The first community randomized trial, with provision of either topical tetracycline or oral azithromycin to every resident in their respective communities, was conducted in Tanzania, Egypt, and The Gambia.
7 One year following MDA, the community rates of infection were much lower in both arms in all three countries with no adverse events reported. This first community-based trial showed similar effectiveness when both drugs were provided in the framework of MDA, and both drugs proved equally safe.
Nonetheless, at a program level there was a clear preference for use of oral azithromycin because of the ease of implementation of MDA, a single dose, and of monitoring compliance by observing the dose ingestion. Equally important was the preference at the population level for azithromycin because the ointment is messy to apply, stings, and blurs vision on application.

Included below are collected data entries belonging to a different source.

(** * GL shader reflection: variable-tree reconstruction and SPIR-V listing

    A shallow embedding of [renderdoc/driver/gl/gl_shader_refl.cpp]:
    - [sort], the recursive ordering of a constant tree by register, with
      the [std::sort] it calls as the GNU C++ library implements it;
    - [ReconstructVarTree], which turns one program-introspection record
      with a dotted / bracketed name into nodes of a constant tree;
    - [DisassembleSPIRV], the two-pass textual listing of a SPIR-V stream;
    - [CheckVertexOutputUses], the search for writes to two built-in outputs;
    - the part of [MakeSeparableShaderProgram] that patches the sources;
    - the part of [MakeShaderReflection] that makes the elements of a
      signature, and the parts of [GetBindpointMapping] that work on names
      and on the vertex attributes.

    C++ runs that leave the language's defined behaviour (an access past the
    storage of a [std::string] or [std::vector], a signed overflow) are
    modelled by the outcome [Undefined]; loops whose termination depends on
    the input take a loop budget and answer [Timeout] when it runs out. *)

From Stdlib Require Import ZArith Ascii String.
From stdpp Require Import base numbers list strings sorting pretty.

Local Open Scope Z_scope.

(** ** Outcomes of a C++ call *)

Inductive fault : Type :=
| OutOfBounds      (* operator[] outside the storage of a string or vector *)
| SignedOverflow.  (* int arithmetic leaving the int range *)

Inductive outcome (A : Type) : Type :=
| Done (a : A)
| Undefined (why : fault)
| Timeout.

Arguments Done {A} a.
Arguments Undefined {A} why.
Arguments Timeout {A}.

Global Instance outcome_ret : MRet outcome := λ A a, Done a.
Global Instance outcome_bind : MBind outcome := λ A B k m,
  match m with
  | Done a => k a
  | Undefined why => Undefined why
  | Timeout => Timeout
  end.

Definition returns {A} (m : outcome A) : Prop := ∃ a, m = Done a.

(** ** Machine integers *)

Definition INT_MAX : Z := 2147483647.
Definition UINT_MAX : Z := 4294967295.          (* ~0U *)
Definition to_uint32 (z : Z) : Z := z mod 2 ^ 32.
Definition to_uint16 (z : Z) : Z := z mod 2 ^ 16.

(** Modelled from the spec: the macros [RDCMAX] and [RDCMIN] are declared
    outside this file; the specification reads them as maximum and
    minimum. *)
Definition RDCMAX (a b : Z) : Z := if a <? b then b else a.
Definition RDCMIN (a b : Z) : Z := if a <? b then a else b.

(** ** The constant tree *)

(** Modelled from the spec: the enumeration [VarType] is declared outside
    this file; these are the four values the function assigns. *)
Inductive VarType : Type := eVar_Float | eVar_Int | eVar_UInt | eVar_Double.

Record Descriptor : Type := mkDescriptor {
  d_type : VarType;
  d_rows : Z;
  d_cols : Z;
  d_elements : Z;
  d_rowMajorStorage : bool;
  d_name : string
}.

Record Reg : Type := mkReg { vec : Z; comp : Z }.

(** [DynShaderVariableType] owns the vector of member constants, and every
    [DynShaderConstant] owns its type. *)
Inductive DynShaderVariableType : Type :=
  mkVarType { descriptor : Descriptor; members : list DynShaderConstant }
with DynShaderConstant : Type :=
  mkConstant { name : string; reg : Reg; type : DynShaderVariableType }.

8 In addition, azithromycin has ancillary benefits as well, with activity against organisms that cause diarrheal disease and upper respiratory infection,
9,10 not to mention sexually transmitted
Chlamydia, which made the provision of azithromycin quite popular in communities and helped ensure high compliance rates. Once the manufacturer committed to the free donation of azithromycin to trachoma programs, the provision of MDA became a significant component of the strategy to achieve elimination.

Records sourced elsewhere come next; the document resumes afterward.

(** * HEMS task allocation tester: first-fit, next-fit and best-fit

    A shallow embedding of [tools/task_allocation_tester/task_allocation_tester.py]:
    the [task] class, the three allocation heuristics [first_fit], [next_fit]
    and [best_fit], the three sort keys and the efficacy expression of the
    evaluation loop.

    Numbers.  The step function holds Python ints; the widths and heights
    produced by [generate_task] are integer-valued ([np.round]).  All of them
    are modelled as [Z], on which the comparisons and the arithmetic of the
    source are exact.  Where the type of a number decides what the code does
    (the division of the efficacy expression), the numbers carry their type;
    a finite quotient is an exact rational.

    Exceptions.  A Python exception is a [Raise] in the [result] monad. *)

From Stdlib Require Import ZArith QArith Qround Lia String Ascii DecimalString.
From stdpp Require Import base option list sorting.

Open Scope Z_scope.

(** ** The error monad *)

Inductive exn : Set := IndexError | ZeroDivisionError.

Inductive result (A : Type) : Type :=
  | Ok (a : A)
  | Raise (e : exn).
Arguments Ok {A} a.
Arguments Raise {A} e.

#[global] Instance result_ret : MRet result := fun A a => Ok a.
#[global] Instance result_bind : MBind result := fun A B f m =>
  match m with
  | Ok a => f a
  | Raise e => Raise e
  end.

Although azithromycin is effective at the individual and population level, it turned out not to be a “magic bullet” for rapid elimination of trachoma as was originally hoped. For hyperendemic districts, a couple of annual MDAs was not going to be sufficient to reduce the prevalence of trachoma to <5%.
11 Using data from several districts in the trachoma program in Tanzania, an epidemiologic model suggested it may take up to 10 years of annual dosing for hyperendemic communities to achieve this goal.
12
The slow decline in trachoma in districts providing annual MDA was a conundrum, with several possible explanations put forward. Research showed the problem was not due to the development of resistance to azithromycin by ocular
C. trachomatis.
13 There were suggestions that MDA provided annually may be insufficiently frequent to achieve accelerated decline. However, in a community randomized trial, increasing the frequency of MDA from annual to twice yearly did not result in a difference in infection rates in children after 3 years.

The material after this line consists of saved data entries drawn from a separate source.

Lemma dict_get_remove_other (k2 : string) :
  k2 <> k -> dict_get (dict_remove d k) k2 = dict_get d k2.
Proof.
  intros Hne.
  induction d as [|[k' v'] rest IH]; cbn; [reflexivity|].
  destruct (String.eqb k' k) eqn:E; cbn.
  - apply String.eqb_eq in E. subst k'.
    assert (Hk : String.eqb k k2 = false)
      by (apply String.eqb_neq; congruence).
    now rewrite Hk.
  - destruct (String.eqb k' k2); [reflexivity | exact IH].
Qed.

End DictFacts.

(** [float] raises nothing but the two classes the handler catches
    and [OverflowError]. *)
Lemma float_of_int_outcomes (z : Z) :
  (exists x, float_of_int z = Ok x) \/ float_of_int z = Raise OverflowError.
Proof.
  unfold float_of_int.
  destruct (binary_normalize prec emax z 0 false); eauto.
Qed.

Lemma float_of_string_outcomes (s : string) :
  (exists x, float_of_string s = Ok x) \/ float_of_string s = Raise ValueError.
Proof.
  unfold float_of_string.
  destruct (strip_underscores None (list_ascii_of_string s)); [|now right].
  destruct (parse_decimal (strip l)); [eauto|].
  destruct (parse_inf_or_nan (strip l)); eauto.
Qed.

Lemma py_float_outcomes (v : pyval) :
  (exists x, py_float v = Ok x)
  \/ py_float v = Raise ValueError
  \/ py_float v = Raise TypeError
  \/ py_float v = Raise OverflowError.
Proof.
  destruct v as [|b|z|f|s|l|d]; cbn; auto.
  - destruct (float_of_int_outcomes (if b then 1 else 0)); auto.
  - destruct (float_of_int_outcomes z); auto.
  - eauto.
  - destruct (float_of_string_outcomes s); auto.
Qed.

(** ** Integers below 2^53 are computed with exactly

    Rounding leaves a number that fits in 53 bits as it is, so the
    conversion of such an integer and the sum, difference and product
    of two of them are exact as long as the result fits as well. *)

Section Rounding.

Lemma digits2_pos_size (p : positive) : digits2_pos p = Pos.size p.
Proof. induction p; cbn; congruence. Qed.

Lemma Zdigits2_log2 (x : Z) : 0 < x -> Zdigits2 x = Z.log2 x + 1.
Proof.
  destruct x as [|p|p]; try lia. intros _. cbn [Zdigits2].
  rewrite digits2_pos_size.
  destruct p; cbn; lia.
Qed.

Lemma iter_pos_iter {A} (f : A -> A) (p : positive) (x : A) :
  iter_pos f p x = Pos.iter f x p.
Proof.
  revert x. induction p as [p IH|p IH|]; intros x; cbn.
  - rewrite !IH, !Pos.iter_swap. reflexivity.
  - now rewrite !IH.
  - reflexivity.
Qed.

Lemma shr_1_even (x : Z) : 0 <= x -> shr_1 (exact_record (2 * x)) = exact_record x.
Proof. destruct x; cbn; try reflexivity; lia. Qed.

Lemma iter_shr_1_exact (p : positive) (x : Z) :
  0 <= x ->
  iter_pos shr_1 p (exact_record (x * 2 ^ Zpos p)) = exact_record x.
Proof.
  intros Hx. rewrite iter_pos_iter. revert x Hx.
  induction p as [|p IH] using Pos.peano_ind; intros x Hx.
  - cbn [Pos.iter]. rewrite Z.pow_1_r, Z.mul_comm. now apply shr_1_even.
  - rewrite Pos.iter_succ, Pos2Z.inj_succ, Z.pow_succ_r by lia.
    replace (x * (2 * 2 ^ Zpos p)) with ((2 * x) * 2 ^ Zpos p) by ring.
    rewrite IH by lia. now apply shr_1_even.
Qed.

Lemma fexp_small (x : Z) :
  0 < x -> x < 2 ^ 53 -> fexp prec emax (Z.log2 x + 1) = Z.log2 x - 52.
Proof.
  intros H0 H1. unfold fexp, emin, prec, emax.
  pose proof (Z.log2_nonneg x). lia.
Qed.

Lemma log2_small (x : Z) : 0 < x -> x < 2 ^ 53 -> 0 <= Z.log2 x <= 52.
Proof.
  intros H0 H1. split; [apply Z.log2_nonneg|].
  assert (Z.log2 x < 53) by (apply Z.log2_lt_pow2; lia). lia.
Qed.

Lemma shr_fexp_exact (x k : Z) :
  0 < x -> x < 2 ^ 53 -> 0 <= k ->
  shr_fexp prec emax (x * 2 ^ k) (- k) loc_Exact
    = (exact_record (x * 2 ^ Z.min k (52 - Z.log2 x)),
       - Z.min k (52 - Z.log2 x)).
Proof.
  intros H0 H1 Hk. pose proof (log2_small x H0 H1) as Hl.
  assert (Hp : 0 < x * 2 ^ k)
    by (apply Z.mul_pos_pos; [lia | apply Z.pow_pos_nonneg; lia]).
  unfold shr_fexp. rewrite (Zdigits2_log2 _ Hp).
  rewrite Z.log2_mul_pow2 by lia.
  replace (k + Z.log2 x + 1 + - k) with (Z.log2 x + 1) by ring.
  rewrite fexp_small by assumption.
  cbn [shr_record_of_loc]. fold (exact_record (x * 2 ^ k)).
  unfold shr.
  destruct (Z.log2 x - 52 - - k) as [|p|p] eqn:E.
  - replace (Z.min k (52 - Z.log2 x)) with k by lia. reflexivity.
  - replace (Z.min k (52 - Z.log2 x)) with (52 - Z.log2 x) by lia.
    replace (x * 2 ^ k) with ((x * 2 ^ (52 - Z.log2 x)) * 2 ^ Zpos p).
    + rewrite iter_shr_1_exact.
      * f_equal. lia.
      * apply Z.mul_nonneg_nonneg; [lia | apply Z.pow_nonneg; lia].
    + rewrite <- Z.mul_assoc, <- Z.pow_add_r by lia. do 2 f_equal. lia.
  - replace (Z.min k (52 - Z.log2 x)) with k by lia. reflexivity.
Qed.

(** Rounding a number that needs no rounding. *)
Lemma binary_round_aux_exact (s : bool) (x k : Z) :
  0 < x -> x < 2 ^ 53 -> 0 <= k ->
  binary_round_aux prec emax s (x * 2 ^ k) (- k) loc_Exact
    = S754_finite s (Z.to_pos (x * 2 ^ Z.min k (52 - Z.log2 x)))
        (- Z.min k (52 - Z.log2 x)).
Proof.
  intros H0 H1 Hk. pose proof (log2_small x H0 H1) as Hl.
  unfold binary_round_aux.
  rewrite shr_fexp_exact by assumption.
  cbn [exact_record shr_m loc_of_shr_record round_nearest_even].
  set (j := Z.min k (52 - Z.log2 x)).
  assert (Hj : 0 <= j) by (unfold j; lia).
  rewrite shr_fexp_exact by assumption.
  replace (Z.min j (52 - Z.log2 x)) with j by (unfold j; lia).
  cbn [exact_record shr_m].
  assert (Hp : 0 < x * 2 ^ j)
    by (apply Z.mul_pos_pos; [lia | apply Z.pow_pos_nonneg; lia]).
  destruct (x * 2 ^ j) as [|m|m]; try lia.
  replace (- j <=? emax - prec) with true
    by (symmetry; apply Z.leb_le; unfold emax, prec; lia).
  reflexivity.
Qed.

Lemma Zpos_iter_xO (p d : positive) :
  Zpos (Pos.iter xO p d) = Zpos p * 2 ^ Zpos d.
Proof.
  induction d as [|d IH] using Pos.peano_ind.
  - cbn [Pos.iter]. rewrite Z.pow_1_r. lia.
  - rewrite Pos.iter_succ, Pos2Z.inj_succ, Z.pow_succ_r by lia.
    rewrite Pos2Z.inj_xO, IH. ring.
Qed.

Lemma shl_align_fst (mx : positive) (ex ez : Z) :
  ez <= ex ->
  Zpos (fst (shl_align mx ex ez)) = Zpos mx * 2 ^ (ex - ez).
Proof.
  intros Hle. unfold shl_align.
  destruct (ez - ex) as [|d|d] eqn:E; cbn [fst].
  - replace (ex - ez) with 0 by lia. rewrite Z.pow_0_r. lia.
  - lia.
  - rewrite Zpos_iter_xO. do 2 f_equal. lia.
Qed.

Lemma binary_round_exact (s : bool) (mx : positive) (x k : Z) :
  0 < x -> x < 2 ^ 53 -> 0 <= k -> Zpos mx = x * 2 ^ k ->
  binary_round prec emax s mx (- k)
    = S754_finite s (Z.to_pos (x * 2 ^ (52 - Z.log2 x))) (- (52 - Z.log2 x)).
Proof.
  intros H0 H1 Hk Hm. pose proof (log2_small x H0 H1) as Hl.
  unfold binary_round.
  change (Zpos (digits2_pos mx)) with (Zdigits2 (Zpos mx)).
  rewrite Zdigits2_log2 by lia. rewrite Hm, Z.log2_mul_pow2 by lia.
  replace (k + Z.log2 x + 1 + - k) with (Z.log2 x + 1) by ring.
  rewrite fexp_small by assumption.
  unfold shl_align.
  destruct (Z.log2 x - 52 - - k) as [|d|d] eqn:E.
  - rewrite Hm, binary_round_aux_exact by assumption.
    replace (Z.min k (52 - Z.log2 x)) with (52 - Z.log2 x) by lia.
    reflexivity.
  - rewrite Hm, binary_round_aux_exact by assumption.
    replace (Z.min k (52 - Z.log2 x)) with (52 - Z.log2 x) by lia.
    reflexivity.
  - rewrite Zpos_iter_xO, Hm.
    replace (x * 2 ^ k * 2 ^ Zpos d) with (x * 2 ^ (52 - Z.log2 x)).
    + replace (Z.log2 x - 52) with (- (52 - Z.log2 x)) by ring.
      rewrite binary_round_aux_exact by lia.
      rewrite Z.min_id. reflexivity.
    + rewrite <- Z.mul_assoc, <- Z.pow_add_r by lia. do 2 f_equal. lia.
Qed.

Lemma binary_round_aux_int (s : bool) (M e x z : Z) :
  0 < x -> x < 2 ^ 53 -> e <= 0 -> M = x * 2 ^ (- e) -> cond_Zopp s x = z ->
  represents_int (binary_round_aux prec emax s M e loc_Exact) z.
Proof.
  intros H0 H1 He -> Hz. pose proof (log2_small x H0 H1) as Hl.
  replace e with (- - e) at 2 by ring.
  rewrite binary_round_aux_exact by lia.
  set (j := Z.min (- e) (52 - Z.log2 x)).
  assert (Hj : 0 <= j) by (unfold j; lia).
  assert (Hp : 0 < x * 2 ^ j)
    by (apply Z.mul_pos_pos; [lia | apply Z.pow_pos_nonneg; lia]).
  cbn [represents_int]. split; [lia|].
  rewrite Z2Pos.id, Z.opp_involutive by assumption.
  subst z. destruct s; cbn [cond_Zopp]; ring.
Qed.

Lemma binary_normalize_int (M e z : Z) :
  Z.abs z < 2 ^ 53 -> e <= 0 -> M = z * 2 ^ (- e) ->
  represents_int (binary_normalize prec emax M e false) z.
Proof.
  intros Hz He HM.
  assert (H2 : 0 < 2 ^ (- e)) by (apply Z.pow_pos_nonneg; lia).
  unfold binary_normalize.
  destruct M as [|m|m].
  - cbn. nia.
  - assert (0 < z) by nia.
    replace e with (- - e) by ring.
    rewrite (binary_round_exact false m z (- e)) by lia.
    pose proof (log2_small z ltac:(lia) ltac:(lia)) as Hl.
    assert (Hp : 0 < z * 2 ^ (52 - Z.log2 z))
      by (apply Z.mul_pos_pos; [lia | apply Z.pow_pos_nonneg; lia]).
    cbn [represents_int cond_Zopp]. split; [lia|].
    rewrite Z2Pos.id, Z.opp_involutive by assumption. reflexivity.
  - assert (z < 0) by nia.
    replace e with (- - e) by ring.
    rewrite (binary_round_exact true m (- z) (- e)) by lia.
    pose proof (log2_small (- z) ltac:(lia) ltac:(lia)) as Hl.
    assert (Hp : 0 < - z * 2 ^ (52 - Z.log2 (- z)))
      by (apply Z.mul_pos_pos; [lia | apply Z.pow_pos_nonneg; lia]).
    cbn [represents_int cond_Zopp]. split; [lia|].
    rewrite Z2Pos.id, Z.opp_involutive by assumption. ring.
Qed.

Lemma float_of_int_exact (z : Z) :
  Z.abs z < 2 ^ 53 ->
  exists f, float_of_int z = Ok f /\ represents_int f z.
Proof.
  intros Hz. unfold float_of_int.
  pose proof (binary_normalize_int z 0 z Hz ltac:(lia) ltac:(cbn; ring)) as H.
  destruct (binary_normalize prec emax z 0 false); cbn in H; try contradiction;
    eexists; split; try reflexivity; exact H.
Qed.

Lemma cond_Zopp_mul (s : bool) (a c : Z) :
  cond_Zopp s (a * c) = cond_Zopp s a * c.
Proof. destruct s; cbn; ring. Qed.

Lemma aligned_mantissa (s : bool) (m : positive) (e ez a : Z) :
  ez <= e -> e <= 0 -> cond_Zopp s (Zpos m) = a * 2 ^ (- e) ->
  cond_Zopp s (Zpos (fst (shl_align m e ez))) = a * 2 ^ (- ez).
Proof.
  intros Hle He Hm.
  rewrite shl_align_fst, cond_Zopp_mul, Hm by assumption.
  rewrite <- Z.mul_assoc, <- Z.pow_add_r by lia. do 2 f_equal. lia.
Qed.

Lemma fadd_int (x y : float) (a b : Z) :
  represents_int x a -> represents_int y b -> Z.abs (a + b) < 2 ^ 53 ->
  represents_int (fadd x y) (a + b).
Proof.
  intros Hx Hy Hs.
  destruct x as [sx|sx| |sx mx ex], y as [sy|sy| |sy my ey];
    cbn [represents_int] in Hx, Hy; try contradiction.
  - subst. destruct sx, sy; reflexivity.
  - subst. exact Hy.
  - subst. rewrite Z.add_0_r. exact Hx.
  - destruct Hx as [Hex Hx], Hy as [Hey Hy].
    unfold fadd, SFadd.
    apply binary_normalize_int; [assumption | lia |].
    rewrite (aligned_mantissa sx mx ex _ a), (aligned_mantissa sy my ey _ b)
      by lia.
    ring.
Qed.

Lemma fsub_int (x y : float) (a b : Z) :
  represents_int x a -> represents_int y b -> Z.abs (a - b) < 2 ^ 53 ->
  represents_int (fsub x y) (a - b).
Proof.
  intros Hx Hy Hs.
  destruct x as [sx|sx| |sx mx ex], y as [sy|sy| |sy my ey];
    cbn [represents_int] in Hx, Hy; try contradiction.
  - subst. destruct sx, sy; reflexivity.
  - subst. destruct Hy as [Hey Hy]. cbn [fsub SFsub represents_int].
    split; [assumption|]. destruct sy; cbn [negb cond_Zopp] in *; lia.
  - subst. rewrite Z.sub_0_r. exact Hx.
  - destruct Hx as [Hex Hx], Hy as [Hey Hy].
    unfold fsub, SFsub.
    apply binary_normalize_int; [assumption | lia |].
    rewrite (aligned_mantissa sx mx ex _ a), (aligned_mantissa sy my ey _ b)
      by lia.
    ring.
Qed.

14 A critical concern was that the WHO had set a target of compliance with MDA at a level too low, 80% coverage. Since research had shown that noncompliance was not at random,
15 there was concern that infected persons were not being covered and could lead to reemergence following MDA. A crucial, community randomized trial in two countries, Tanzania and Niger, demonstrated that increasing the compliance to 90% or greater did not accelerate the reduction in prevalence of infection or trachoma in children.
16,17
The relatively slow decline in prevalence of trachoma was not the only concern for trachoma hyperendemic districts, but also the added uncertainty of what would happen once antibiotic pressure was removed. A study in 16 communities in Ethiopia that stopped MDA after infection was reduced to 2.6% observed a return of infection to 25% after 18 months.
18 Clearly, additional interventions were needed if programs were going to achieve a sustainable reduction of trachoma.
The identification of environmental factors associated with trachoma was critical to helping determine other possible strategies to add to the public health intervention. In one of the earliest studies, of almost 4000 Tanzanian children, two of the strongest factors associated with trachoma were households with low access to water and children with unclean faces.
19 Specifically, children whose faces had ocular and nasal secretions present were almost 2-fold likely to have trachoma. A subsequent randomized clinical trial tested the hypothesis that improving facial cleanliness with an intensive public health program would lead to a reduction in trachoma.
20 The intervention consisted of a series of community meetings and demonstrations over 6 weeks to improve face-washing practices. All villages were subsequently visited periodically to assess the prevalence of clean faces in the children. One year after the intervention, children were assessed for the presence of trachoma, and children in the intervention village had a lower risk of severe trachoma. A clean face at two or more follow-up visits was protective against trachoma (odds ratio = 0.58) and severe trachoma (odds ratio = 0.35).
These and other findings led to the inclusion of the “F” component in what is now the multifaceted intervention strategy adopted by trachoma elimination programs. With the acronym of “SAFE,” the strategy includes Surgery (S) to repair trichiasis, and a combination of Antibiotic mass distributions (A), improved Facial hygiene (F) and Environmental changes (E) to decrease transmission.